Yarn Along - March 12, 2014

Finally – back on the Yarn Along bandwagon! Joining with Ginny this week, and hoping to catch up with regular blogging after a very long, but very enjoyable winter.

And look – I’m still knitting the SAME SOCK I was knitting back in July! It’s not even the second sock – it’s still the first one! Part of the reason is that I have had numerous commissions to work on, so the personal knitting gets put on the back burner, and when you have as many projects going as I do, some really get neglected.

Another reason is that this pattern, although simple in concept, is just not laid out in a manner where I can pick it up and find my place and catch up. I know what I’m supposed to be doing, but just trying to double check the stitch count, etc. was a confusing chore, and I’d have to start reading from the beginning. Also, I’m not used to following a pattern to make socks, so I’d print out a copy, and then misplace it, and have to print another one. I’m sure I’ve filed many copies of it in with bills, recipes, and trashed it with the junk mail.

Last night I printed yet another copy, STAPLED it together, found my notes in my notebook, went to bed early, and finished the gusset shaping and started the foot. Now that I’m smooth sailing once again, I’m hoping it won’t take a whole year to get these socks finished and off the needles.

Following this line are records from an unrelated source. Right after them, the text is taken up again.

(** ** Theorems *)

(** The JSON text of an alert: one line, not empty, that reads back. *)
Class AlertText `{Serde Alert} : Prop := {
  alert_reads a : de (ser a) = Some a;
  alert_one_line a : free_of "010" (ser a) = true;
  alert_not_empty a : is_empty_str (ser a) = false
}.

Lemma pieces_read `{AlertText} alerts writes : Forall (fun f => f = None) (take (length alerts) writes) ->
  omap de (filter (fun l => is_empty_str l = false) (split_on "010" (pieces writes alerts))) = alerts.
Proof.
  revert writes. induction alerts as [|a alerts IH]; intros writes Hw; [done|]. cbn [pieces].
  assert (mjoin (head writes) = None /\ Forall (fun f => f = None) (take (length alerts) (tail writes))) as [Hh Ht].
  { destruct writes as [|f writes]; [split; [done|]; by destruct (length alerts)|]. cbn in Hw. by apply Forall_cons in Hw as [-> Hw]. }
  rewrite Hh. unfold left_of, alert_line. rewrite <- string_app_assoc. change (String "010" "" +:+ ?t) with (String "010" t).
  rewrite split_on_app by apply alert_one_line. rewrite filter_cons, decide_True by apply alert_not_empty.
  cbn [omap list_omap]. rewrite alert_reads. f_equal. by apply IH.
Qed.

(** C16: Alert outputs.  Whatever the services answer, a run of alerts
    through new outputs sends each configured service its request for every
    alert, alert by alert and in the fixed order of the sinks, except that
    Jira is sent one ticket for each rule, that of its first alert; no failure
    of one sink keeps an alert from another.  The file, if any, gains one
    piece for each alert in order, the whole line where the write succeeds,
    and where all do the lines read back as the alerts. *)
Theorem outputs_deliver `{AlertText} cfg alerts w : exists o w',
  emit_all (Outputs_new cfg) alerts w = (o, w') /\
  w_sent w' = (w_sent w ++ requests_of cfg [] alerts)%list /\
  (exists first, first `sublist_of` alerts /\ NoDup (a_rule_id <$> first) /\
     (forall id, id ∈ a_rule_id <$> first <-> id ∈ a_rule_id <$> alerts) /\
     filter (fun r => rq_sink r = "jira") (requests_of cfg [] alerts) =
       concat ((fun a => option_list (jira_request a <$> ao_jira cfg)) <$> first)) /\
  (ao_file cfg = None -> w_text w' = w_text w) /\
  (is_Some (ao_file cfg) -> w_text w' = w_text w +:+ pieces (w_writes w) alerts /\
     (Forall (fun f => f = None) (take (length alerts) (w_writes w)) ->
        omap de (filter (fun l => is_empty_str l = false) (split_on "010" (pieces (w_writes w) alerts))) = alerts)).
Proof.
  destruct (emit_all_run cfg (ao_file cfg) [] ∅ alerts w) as (o & w' & He & Hs & Ht); [set_solver|].
  exists o, w'. split; [exact He|]. split; [exact Hs|]. split; [|split].
  - destruct (tickets_spec [] alerts) as (Hsub & Hnd & Hin). exists (tickets [] alerts). split; [done|]. split; [done|].
    split; [intros id; rewrite Hin; set_solver|]. apply requests_tickets.
  - intros Hf. by rewrite Ht, Hf, string_app_nil_r.
  - intros [f Hf]. rewrite Ht, Hf. split; [done|]. apply pieces_read.
Qed.

(** A ticket that Jira did not take is not asked for again: the rule is marked
    before the request, whose outcome is only logged. *)
Lemma jira_not_retried `{AlertText} j a w : (forall n, w_replies w n = NoReply) ->
  exists o w', emit_all (mkSinks None [Jira_new j]) [a; a] w = (o, w') /\
    w_sent w' = (w_sent w ++ [jira_request a j])%list /\ w_warnings w' = (w_warnings w ++ ["jira"])%list.
Proof.
  intros Hr. unfold emit_all, emit, emit_sinks, Jira_new, sink_emit, first_for_rule. cbn [o_file o_sinks].
  rewrite (bool_decide_false (a_rule_id a ∈ (∅ : gset string))) by set_solver.
  rewrite (bool_decide_true (a_rule_id a ∈ ({[a_rule_id a]} ∪ ∅ : gset string))) by set_solver. cbn [negb].
  unfold post, log_result. rewrite Hr. eexists _, _. split; [done|]. by split.
Qed.
(** [np.random.normal(loc, sigma, size)]: draws from the global random state;
    NumPy raises [ValueError] for a negative standard deviation. *)
Definition np_random_normal (loc sigma : R) (size : nat) : M ndarray :=
  if Rlt_dec sigma 0 then raise ValueError
  else
    b <- (fun w =>
            let xss := normal_samples size (np_random w) loc sigma in
            alloc (fst xss) (set_np_random (snd xss) w)) ;;
    ret {| base := b; shape := [size] |}.

(** [a.reshape(shp)]: a view of the same buffer. *)
Definition np_reshape (a : ndarray) (shp : list nat) : M ndarray :=
  if decide (size_of shp = size_of (shape a))
  then ret {| base := base a; shape := shp |}
  else raise ValueError.

(** [a + b] for arrays of one shape: a new array. *)
Definition np_add (a b : ndarray) : M ndarray :=
  if decide (shape a = shape b) then
    xs <- load (base a) ;;
    ys <- load (base b) ;;
    c <- alloc (zip_with Rplus xs ys) ;;
    ret {| base := c; shape := shape a |}
  else raise ValueError.
(** A run of [insert] calls with distinct in-range keys writes each value
    at its key and leaves the other slots alone. *)
Lemma dat_insert_all_table m kvs : ∀ self,
  wf m self →
  Forall (λ kv, 0 ≤ kv.1 < m) kvs →
  NoDup kvs.*1 →
  ∃ self', insert_all self kvs = (Ok tt, self') ∧ wf m self'
    ∧ (∀ k v, (k, v) ∈ kvs → table self' !! Z.to_nat k = Some v)
    ∧ (∀ j, (∀ k, k ∈ kvs.*1 → Z.to_nat k ≠ j) →
            table self' !! j = table self !! j).
Proof.
  induction kvs as [|[k v] kvs IH]; intros self Hwf Hr Hnd.
  - exists self. split; [done|]. split; [done|]. split; [|done].
    intros k v Hin. by apply elem_of_nil in Hin.
  - apply Forall_cons in Hr as [Hk Hr]. simpl in Hk.
    rewrite fmap_cons in Hnd. apply NoDup_cons in Hnd as [Hnk Hnd].
    simpl in Hnk. simpl. rewrite (dat_insert_in_range m) by done.
    set (self1 := {| size := m; table := <[Z.to_nat k:=v]> (table self) |}).
    assert (Hwf1 : wf m self1).
    { destruct Hwf as [? Hl]. split; [done|]. simpl. by rewrite length_insert. }
    destruct (IH self1 Hwf1 Hr Hnd) as (self' & Hrun & Hwf' & Hin & Hout).
    exists self'. split; [done|]. split; [done|]. split.
    + intros k' v' [[= -> ->]|Hmem]%elem_of_cons; [|by apply Hin].
      rewrite Hout.
      * simpl. apply list_lookup_insert_eq. destruct Hwf as [_ ->]. lia.
      * intros k2 Hk2 Heq.
        apply list_elem_of_fmap in Hk2 as ([k3 v3] & -> & Hk3). simpl in Heq.
        rewrite Forall_forall in Hr. specialize (Hr _ Hk3). simpl in Hr.
        assert (k3 = k) as -> by lia.
        apply Hnk. apply list_elem_of_fmap. by exists (k, v3).
    + intros j Hj. rewrite Hout.
      * simpl. apply list_lookup_insert_ne. apply Hj. apply list_elem_of_here.
      * intros k2 Hk2. apply Hj. by apply list_elem_of_further.
Qed.

End DirectAddressTableSpec.

(** C8. For a direct-address table of size [m]: [insert] with a key outside
    [[0, m)] raises the out-of-range error ([ValueError]) and leaves the
    table unchanged; [insert] with a key in [[0, m)] stores the value at
    index [key], where [search] then finds it; [search] with a key outside
    [[0, m)] returns "not found" ([None]) without an error; [delete] with a
    key outside [[0, m)] returns normally and changes nothing. *)
Theorem direct_address_out_of_range (m : Z) (self : DirectAddressTable.t)
    (key : Z) (value : Any) :
  DirectAddressTable.reachable m self →
  (¬ (0 ≤ key < m) →
     DirectAddressTable.insert self key value = (Raise ValueError, self)
     ∧ DirectAddressTable.search self key = Ok PyNone
     ∧ DirectAddressTable.delete self key = (Ok tt, self))
  ∧ (0 ≤ key < m →
     ∃ self', DirectAddressTable.insert self key value = (Ok tt, self')
       ∧ DirectAddressTable.size self' = m
       ∧ DirectAddressTable.table self'
           = (<[Z.to_nat key:=value]> (DirectAddressTable.table self))
       ∧ DirectAddressTable.table self' !! Z.to_nat key = Some value
       ∧ DirectAddressTable.search self' key = Ok value).
Proof.
  intros Hreach. apply DirectAddressTableSpec.dat_reachable_wf in Hreach as Hwf.
  pose proof Hwf as [Hs Hl]. split.
  - intros Hk. split; [|split].
    + apply DirectAddressTableSpec.dat_insert_out_of_range. by rewrite Hs.
    + unfold DirectAddressTable.search.
      by rewrite Hs, DirectAddressTableSpec.dat_in_range_false.
    + unfold DirectAddressTable.delete.
      by rewrite Hs, DirectAddressTableSpec.dat_in_range_false.
  - intros Hk. eexists. split.
    { by apply (DirectAddressTableSpec.dat_insert_in_range m). }
    simpl. split; [done|]. split; [done|].
    assert (<[Z.to_nat key:=value]> (DirectAddressTable.table self)
              !! Z.to_nat key = Some value) as Hlk.
    { apply list_lookup_insert_eq. lia. }
    split; [done|].
    unfold DirectAddressTable.search. simpl.
    rewrite DirectAddressTableSpec.dat_in_range_true by done. simpl.
    unfold py_getitem. rewrite py_index_nonneg by (rewrite length_insert; lia).
    by rewrite Hlk.
Qed.

Lemma direct_address_out_of_range_witness :
  DirectAddressTable.reachable 100 (DirectAddressTable.init 100)
  ∧ DirectAddressTable.insert (DirectAddressTable.init 100) 100 (PyStr "x")
    = (Raise ValueError, DirectAddressTable.init 100).
Proof.
  assert (H : DirectAddressTable.reachable 100 (DirectAddressTable.init 100))
    by apply rtc_refl.
  split; [exact H|].
  refine (proj1 (proj1 (direct_address_out_of_range 100 _ 100 (PyStr "x") H) _)).
  lia.
Defined.

(** ** Rounding to a float *)

Lemma two_pow_pos (e : Z) : (0 < 2 ^ e)%Q.
Proof. by apply Qpower_0_lt. Qed.

Lemma two_pow_succ (e : Z) : (2 ^ (e + 1) == 2 * 2 ^ e)%Q.
Proof. rewrite Qpower_plus by done. change (2 ^ 1)%Q with 2%Q. ring. Qed.

Lemma two_pow_pred (e : Z) : (2 * 2 ^ (e - 1) == 2 ^ e)%Q.
Proof. rewrite <- two_pow_succ. by replace (e - 1 + 1) with e by lia. Qed.

Lemma two_pow_log2 (a : Z) :
  0 < a → (2 ^ Z.log2 a <= inject_Z a)%Q ∧ (inject_Z a < 2 ^ (Z.log2 a + 1))%Q.
Proof.
  intros Ha. destruct (Z.log2_spec a Ha) as [H1 H2].
  pose proof (Z.log2_nonneg a) as H0.
  split.
  - rewrite <- (Zpower_Qpower 2) by done. by rewrite <- Zle_Qle.
  - rewrite <- (Zpower_Qpower 2) by lia. rewrite <- Zlt_Qlt.
    by rewrite <- Z.add_1_r in H2.
Qed.

(** [exponent x] is the exponent of [x]. *)
Lemma exponent_spec (x : Q) :
  (0 < x)%Q → (2 ^ exponent x <= x)%Q ∧ (x < 2 ^ (exponent x + 1))%Q.
Proof.
  intros Hx. unfold exponent.
  set (d := Z.log2 (Qnum x) - Z.log2 (Z.pos (Qden x))).
  assert (Hlo : (2 ^ (d - 1) < x)%Q ∧ (x < 2 ^ (d + 1))%Q).
  { destruct x as [a b]. simpl in d.
    assert (Ha : 0 < a) by (unfold Qlt in Hx; simpl in Hx; lia).
    destruct (two_pow_log2 a Ha) as [Ha1 Ha2].
    destruct (two_pow_log2 (Z.pos b) eq_refl) as [Hb1 Hb2].
    assert (Hx' : (a # b == inject_Z a / inject_Z (Z.pos b))%Q).
    { rewrite (Qmake_Qdiv a b). reflexivity. }
    assert (Hbpos : (0 < inject_Z (Z.pos b))%Q) by (by rewrite <- (Zlt_Qlt 0)).
    pose proof (two_pow_pos (Z.log2 a)) as Hpa.
    pose proof (two_pow_pos (Z.log2 (Z.pos b))) as Hpb.
    assert (Hd : (2 ^ d == 2 ^ Z.log2 a / 2 ^ Z.log2 (Z.pos b))%Q)
      by (unfold d; by rewrite Qpower_minus).
    rewrite two_pow_succ in Ha2, Hb2.
    rewrite two_pow_succ, <- (two_pow_pred d) in *.
    rewrite Hx'. revert Hd Ha1 Ha2 Hb1 Hb2 Hbpos Hpa Hpb.
    generalize (2 ^ d)%Q (2 ^ (d - 1))%Q (2 ^ Z.log2 a)%Q (2 ^ Z.log2 (Z.pos b))%Q
      (inject_Z a) (inject_Z (Z.pos b)).
    intros pd pd1 pa pb qa qb Hd Ha1 Ha2 Hb1 Hb2 Hbpos Hpa Hpb.
    assert (Hq : (qa / qb * qb == qa)%Q) by (field; lra).
    assert (Hp : (pa == 2 * pd1 * pb)%Q).
    { assert (pa / pb * pb == pa)%Q as <- by (field; lra). rewrite <- Hd. ring. }
    revert Hq. generalize (qa / qb)%Q. intros r Hq.
    assert (0 < pd1)%Q by nra.
    split; nra. }
  destruct (Qle_bool (2 ^ d) x) eqn:E.
  - apply Qle_bool_iff in E. tauto.
  - replace (d - 1 + 1) with d by lia. split; [apply Qlt_le_weak; tauto|].
    apply Qnot_le_lt. intros H. apply Qle_bool_iff in H. congruence.
Qed.

(** [round_half_even x] is within a half of [x], and even when [x] is
    half way between two integers. *)
Lemma round_half_even_spec (x : Q) :
  let m := round_half_even x in
  (inject_Z m - (1 # 2) <= x)%Q ∧ (x <= inject_Z m + (1 # 2))%Q
  ∧ ((x == inject_Z m + (1 # 2))%Q → Z.even m = true)
  ∧ ((x == inject_Z m - (1 # 2))%Q → Z.even m = true).
Proof.
  unfold round_half_even. pose proof (Qfloor_le x) as Hlo.
  pose proof (Qlt_floor x) as Hhi. rewrite inject_Z_plus in Hhi.
  change (inject_Z 1) with 1%Q in Hhi.
  generalize dependent (Qfloor x). intros n Hlo Hhi.
  destruct (x - inject_Z n ?= 1 # 2)%Q eqn:E.
  - apply Qeq_alt in E. destruct (Z.even n) eqn:Hev; simpl.
    + split; [lra|]. split; [lra|]. done.
    + rewrite inject_Z_plus. change (inject_Z 1) with 1%Q.
      assert (Z.even (n + 1) = true) by (by rewrite Z.even_add, Hev).
      split; [lra|]. split; [lra|]. done.
  - apply Qlt_alt in E. simpl. split; [lra|]. split; [lra|].
    split; intros H; exfalso; lra.
  - apply Qgt_alt in E. simpl. rewrite inject_Z_plus. change (inject_Z 1) with 1%Q.
    split; [lra|]. split; [lra|]. split; intros H; exfalso; lra.
Qed.

Lemma inject_Z_lt_succ (m n : Z) : m < n → (inject_Z m + 1 <= inject_Z n)%Q.
Proof.
  intros H. change 1%Q with (inject_Z 1). rewrite <- inject_Z_plus, <- Zle_Qle. lia.
Qed.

The book I started this week is These Rich Years – A Journal of Retirement by Jean and Robert Hersey. I will be eligible to retire in less than four years, and I’m hoping to have all my ducks in a row so I can do it, and start another chapter in my life. This book, written in 1969, is nothing like any of the contemporary information I’ve read about retirement. No how-to’s, or statistics or charts, or new age thinking. Just observations, good advice, simple pleasures, and even a few basic recipes. Here’s a quote from the opening pages, to give you some idea of why I like this book:

There is no feeling in life thus far quite like those first days and weeks when we wakened to realize that Bob didn’t have to be anywhere at nine o’clock. It was October, and we reveled especially in things that happened on weekday mornings. Walking on the beach and around the marshes at low tide, contemplating snowy egrets and eider ducks, gathering armfuls of the last goldenrod, watching gulls soar over the whitecaps and blue, blue water offshore. Undeniably all this could have been equally fine on any Saturday or Sunday, but it has a very particular charm when it occurs on Monday morning at ten and when you are just retired.

I’ve read several of Jean Hersey’s other books, and her quiet, conversational style is so gentle and unassuming. I’m looking forward to this one, another step on the path to a new adventure.

1 comment:

  1. Funny, I have been thinking about retirement lately too so I will need to look for this book.